Поэтому путешествие в свою Некию, погружение в бессознательное сопровождалось порой таким возбужденным состоянием, что Юнгу пришлось прибегать к занятиям йогой, чтобы как-то привести в порядок собственные эмоции. Он стремился перевести свои чувства в образы, что давало ему возможность вновь стать самим собой.
«В той мере, в какой мне удавалось перевести эмоции в образы, т. е. найти в них какие-то скрытые картины, я достигал покоя и равновесия. Если бы я не смог объяснить себе собственные эмоции, они взяли бы верх надо мною и в конечном счете разрушили бы мою нервную систему. Возможно, на какое-то время я бы сумел отвлечься, но это усугубило бы мой неизбежный невроз. Мой опыт показал мне, как полезно с терапевтической точки зрения объяснять эмоции, находить скрытые за ними образы и картины».
Юнг позволил внутренним образам выбраться наружу, хотя испытывал подчас неподдельный ужас перед ними и опасался того, что может стать добычей собственного бессознательного.
Путешествие в мир бессознательного заставило Юнга задаться вопросом, а чем, собственно говоря, он занимается. Ведь то, что он позволяет делать себе, не имеет ничего общего с наукой. Или все же это имеет отношение к научной деятельности?
И однажды его внутренний, явно женский голос сказал ему, что то, чем он занимается, является не наукой, а искусством. В ответ на это Юнг сказал сам себе, что, скорее всего, его бессознательное сформировало некую личность, которая, не будучи им самим, пытается выразить себя каким-то образом.
Он вступил в спор с этим голосом, но тот продолжал твердить, что то, чем он занимается, – это искусство. В свою очередь Юнг заявил, что это вовсе не так и вообще это не что иное, как сама природа. Словом, дискуссия продолжалась до тех пор, пока он не понял, что женский голос стремится заставить его поверить, будто он никем не понятый художник и его артистическая натура дает ему право уйти от реальности.
Если бы Юнг последовал этому голосу, то его бессознательное внушение могло бы выбить почву из-под ног. В конечном счете все должно решать сознание, которому следует определиться по отношению к различным проявлениям бессознательного. Словом, важно установить такие отношения с внутренними образами и голосами, которые бы не разрушали основания человека.
Диалог с бессознательным
После разрыва с Фрейдом необходимость в понимании происходящего была у Юнга столь насущной, что она не могла не привести к возникновению специфического видения и объяснения глубинных слоев бессознательного.
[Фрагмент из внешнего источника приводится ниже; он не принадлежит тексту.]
(** A container's recorded depth is one more than its children's, and within
    the limit. *)
Definition depth_ok (children : list Value) (depth : Z) : Prop :=
  depth = 1 + max_depth children /\ depth <= MAX_VALUE_DEPTH.

Fixpoint wf_value (v : Value) : Prop :=
  match v with
  | VInteger z => in_i64 z = true
  | VBoolean _ | VString _ | VUnit | VBuiltin _ => True
  | VList es d => All wf_value es /\ depth_ok es d
  | VRecord fs d => All (fun f => wf_value (snd f)) fs /\ depth_ok (map snd fs) d
  | VVariant n None => n = VNone
  | VVariant n (Some (p, d)) => n <> VNone /\ wf_value p /\ depth_ok [p] d
  | VFunction _ _ _ env => All (fun f => wf_value (snd f)) env
  end.

Definition wf_env (environment : Environment) : Prop := Forall (fun f => wf_value (snd f)) environment.

Lemma max_depth_nonneg vs : 0 <= max_depth vs.
Proof. unfold max_depth. induction vs; simpl; lia. Qed.

(** The recorded depth of a well-formed value is its real nesting, and is
    within the limit. *)
Lemma wf_value_depth v : wf_value v -> value_depth v = nesting v /\ 0 <= nesting v <= MAX_VALUE_DEPTH.
Proof.
  assert (forall vs, Forall (fun v => wf_value v -> value_depth v = nesting v /\ 0 <= nesting v <= MAX_VALUE_DEPTH) vs ->
    Forall wf_value vs -> max_depth vs = fold_right Z.max 0 (map nesting vs)) as HM.
  { induction 1 as [|x vs Hx _ IH]; intros Hw; [done|]. apply Forall_cons in Hw as [H1 H2].
    unfold max_depth in *. simpl. rewrite IH by done. by rewrite (proj1 (Hx H1)). }
  assert (0 <= MAX_VALUE_DEPTH) as HP by done.
  assert (1 <= MAX_VALUE_DEPTH) as HP1 by done.
  induction v as [| | | |es d IH|fs d IH|n|n p d IH|n ps b env IH|] using value_ind'; simpl; try (intros; lia).
  - rewrite All_Forall. intros [Hw [-> Hd]]. rewrite <- (HM es) by done.
    pose proof (max_depth_nonneg es). lia.
  - rewrite All_Forall. intros [Hw [-> Hd]]. pose proof (max_depth_nonneg (map snd fs)).
    assert (max_depth (map snd fs) = fold_right Z.max 0 (map (fun f => nesting (snd f)) fs)) as <-; [|lia].
    rewrite (HM (map snd fs)); [by rewrite map_map|by apply Forall_map|by apply Forall_map].
  - intros (_ & Hw & -> & Hd). destruct (IH Hw) as [E ?]. unfold max_depth in *. simpl in *. lia.
Qed.
Definition set_namespaces (s : State) (m : btree string Namespace) : State :=
  mkState m (total_entries s) (total_bytes s) (max_total_entries s) (max_total_bytes s)
    (hits s) (misses s) (expirations s) (evictions s) (puts s) (deletes s).

Definition set_namespace (s : State) (name : string) (ns : Namespace) : State :=
  set_namespaces s (bt_insert name ns (namespaces s)).

Definition release (s : State) (entries bytes : Z) : State :=
  mkState (namespaces s) (usize_saturating_sub (total_entries s) entries)
    (usize_saturating_sub (total_bytes s) bytes) (max_total_entries s) (max_total_bytes s)
    (hits s) (misses s) (expirations s) (evictions s) (puts s) (deletes s).

(** The saturating counters. *)
Definition count_hit (s : State) : State :=
  mkState (namespaces s) (total_entries s) (total_bytes s) (max_total_entries s) (max_total_bytes s)
    (u64_saturating_add (hits s) 1) (misses s) (expirations s) (evictions s) (puts s) (deletes s).
Definition count_miss (s : State) : State :=
  mkState (namespaces s) (total_entries s) (total_bytes s) (max_total_entries s) (max_total_bytes s)
    (hits s) (u64_saturating_add (misses s) 1) (expirations s) (evictions s) (puts s) (deletes s).
Definition count_expirations (s : State) (n : Z) : State :=
  mkState (namespaces s) (total_entries s) (total_bytes s) (max_total_entries s) (max_total_bytes s)
    (hits s) (misses s) (u64_saturating_add (expirations s) n) (evictions s) (puts s) (deletes s).
Definition count_eviction (s : State) : State :=
  mkState (namespaces s) (total_entries s) (total_bytes s) (max_total_entries s) (max_total_bytes s)
    (hits s) (misses s) (expirations s) (u64_saturating_add (evictions s) 1) (puts s) (deletes s).
Definition count_delete (s : State) : State :=
  mkState (namespaces s) (total_entries s) (total_bytes s) (max_total_entries s) (max_total_bytes s)
    (hits s) (misses s) (expirations s) (evictions s) (puts s) (u64_saturating_add (deletes s) 1).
Отталкиваясь от представлений основателя психоанализа о сохраняющихся в бессознательном современного человека реликтах архаического опыта, он пришел к мысли, что речь может идти скорее не о реликтах утраченных форм, а о чем-то живом, присущем и действующем в глубинах человеческой души. На этом понимании возникла его концепция архетипов.
Вместе с тем его собственная Некия влекла Юнга в страну мертвых. Так, однажды он записал фантазию, в которой его душа отлетела от него. Сам он интерпретировал свою фантазию в том смысле, что душа устанавливает связь с бессознательным, с миром мертвых, поскольку бессознательное соответствует земле предков.
В стране мертвых душа обладает таинственной способностью оживлять призраки и облекать древние инстинкты в соответствующие видимые формы. Это связано с тем, что Юнг назовет коллективным бессознательным и выскажет мысль, в соответствии с которой душа дает возможность контакта мертвым с миром живых.
«С тех пор мертвые стали для меня некой очевидностью, тем, для чего нет ответа, нет решения, от чего не дано избавления. Однако судьбою мне предназначено было ответить, и эти обязательства я давал своему внутреннему миру, а не миру, окружавшему меня. Эти беседы с мертвыми были своего рода прелюдией к моим работам о бессознательном, адресованным в этот мир. Они определили смысл и порядок всему, что есть и было в бессознательном».
Как позднее признавался Юнг, в ту пору он рассматривал свой диалог с бессознательным в качестве научного эксперимента, который он проводил сам над собой и в результатах которого был жизненно заинтересован. Этот эксперимент включал в себя погружение в собственные фантазии, которые он старался записать. Пытаясь определить психологические предпосылки своих фантазий, он еще не знал, на каком языке говорило его бессознательное. Он просто записывал то, что слышал.
«Перед фантазиями, охватившими меня, столь волновавшими и, можно сказать, управлявшими мною, я чувствовал не только непреодолимое отвращение, но и неизъяснимый ужас. Я боялся потерять контроль над собой, я боялся сделаться добычей своего бессознательного, а как психиатр я слишком хорошо знал, что это значит. И все же я рискнул – и позволил этим образам завладеть мною».